This project took place at our Edinburgh centre which operated between 2008 and 2021.
Why do we need this research?
Around 1 in 10 pregnant women have chronic hypertension – high blood pressure before or early in pregnancy. Almost half of these will go on to develop pre-eclampsia, a condition that is characterised by a combination of raised blood pressure and protein in the urine. Pre-eclampsia can be dangerous for the mother and also puts the baby at risk of being born too small or too soon.
Blood pressure monitoring and urine analysis are carried out routinely at antenatal appointments to check for pre-eclampsia. However, to keep pregnant women safe during the COVID-19 pandemic, the NHS has had to reduce the amount of face-to-face contact women have with their care providers. For women at high risk of developing pre-eclampsia or who are shielding due to serious underlying medical conditions, self-monitoring of blood pressure and urine may therefore be necessary to make sure that pre-eclampsia is not missed.
What happened in this project?
Self-monitoring of blood pressure outside of pregnancy has been shown to increase convenience, empower patients, improve adherence to medication and improve blood pressure control. Despite this, home blood pressure monitoring has not been widely adopted, perhaps due to the challenges associated with implementing new models of care.
As a result of the COVID-19 pandemic, researchers at the Tommy’s Centre for Maternal and Fetal Health in Edinburgh contributed to a Scottish government initiative to roll out home blood pressure monitoring and urine analysis to high-risk and shielded pregnant women across Scotland. Uptake varied in different NHS health boards, with several barriers being identified that prevented women and their caregivers from engaging with the rollout. In general, the team found that almost all women were supportive of home monitoring.
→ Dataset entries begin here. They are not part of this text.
Definition log (c : Call) : Drv Board unit :=
  fun s =>
    Return tt
      (mkState (players s) (neats s) (connect4 s) (info s) (show_every s)
         (game_speed s) (evolution_speed s) (max_fps s) (frame_count s)
         (disk s) (calls s ++ [c])).

Definition set_neat (player : Z) (p : Population) : Drv Board unit :=
  fun s =>
    Return tt
      (mkState (players s) (<[player := Some p]> (neats s)) (connect4 s)
         (info s) (show_every s) (game_speed s) (evolution_speed s)
         (max_fps s) (frame_count s) (disk s) (calls s)).

Definition set_connect4 (c4 : Connect4 Board) : Drv Board unit :=
  fun s =>
    Return tt
      (mkState (players s) (neats s) c4 (info s) (show_every s)
         (game_speed s) (evolution_speed s) (max_fps s) (frame_count s)
         (disk s) (calls s)).

Definition set_info (i : Info) : Drv Board unit :=
  fun s =>
    Return tt
      (mkState (players s) (neats s) (connect4 s) i (show_every s)
         (game_speed s) (evolution_speed s) (max_fps s) (frame_count s)
         (disk s) (calls s)).

Definition set_frame_count (n : Z) : Drv Board unit :=
  fun s =>
    Return tt
      (mkState (players s) (neats s) (connect4 s) (info s) (show_every s)
         (game_speed s) (evolution_speed s) (max_fps s) n (disk s)
         (calls s)).

Definition set_disk (d : Disk) : Drv Board unit :=
  fun s =>
    Return tt
      (mkState (players s) (neats s) (connect4 s) (info s) (show_every s)
         (game_speed s) (evolution_speed s) (max_fps s) (frame_count s) d
         (calls s)).

(** [players[player]]. *)
Definition player_type (player : Z) : Drv Board string :=
  do s := get in
  match players s !! player with
  | Some t => ret t
  | None => throw KeyError
  end.
(** Two runs find the same configuration and the same CSV: the same
    [config.json], the same CSV listing of every directory, and for every
    listed CSV the same existence and the same parse.  The clock, the
    working directory, the module path and every other file (the reports of
    an earlier run among them) may differ. *)
Definition same_inputs (w1 w2 : World) : Prop :=
  config_json w1 = config_json w2 /\
  (forall raw, glob_csv (fs w1) raw = glob_csv (fs w2) raw) /\
  (forall raw f, In f (glob_csv (fs w1) raw) ->
     path_exists (fs w1) (path_join raw f)
       = path_exists (fs w2) (path_join raw f) /\
     read_csv (fs w1) (path_join raw f) = read_csv (fs w2) (path_join raw f)).

(** A call that writes no file and returns [a]. *)
Definition quiet {A : Type} (c : io A) (a : A) : Prop :=
  written (fst c) = [] /\ snd c = Ok a.

(** ** Concrete inputs

    A four-row CSV with the columns "Payload" and "Label " whose last text
    is missing; the same rows with one label missing; a table in which no
    column can be identified; and the worlds in which a run finds them. *)

Definition sample_frame : DataFrame :=
  {| index_len := 4;
     columns :=
       [{| name := "Payload";
           data := ObjectData [Some "SELECT * FROM users";
                               Some "' OR 1=1 --";
                               Some "SELECT name FROM t";
                               None] |};
        {| name := "Label "; data := IntData [0; 1; 0; 1]%Z |}] |}.

Definition sample_frame_missing_label : DataFrame :=
  {| index_len := 4;
     columns :=
       [{| name := "query";
           data := ObjectData [Some "SELECT * FROM users";
                               Some "' OR 1=1 --";
                               Some "SELECT name FROM t";
                               Some "'; DROP TABLE x; --"] |};
        {| name := "label";
           data := FloatData [F64.of_Z 0; F64.of_Z 1; S754_nan;
                              F64.of_Z 1] |}] |}.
What difference will this project make?
This project has shown that pregnant women were happy to monitor blood pressure and urine at home. In the short term, this could help shielded or high-risk pregnant women by reducing the need for face-to-face appointments during the COVID-19 pandemic. Self-monitoring might also be beneficial in the longer term, particularly for women in more rural and remote locations who have to travel long distances to attend antenatal appointments.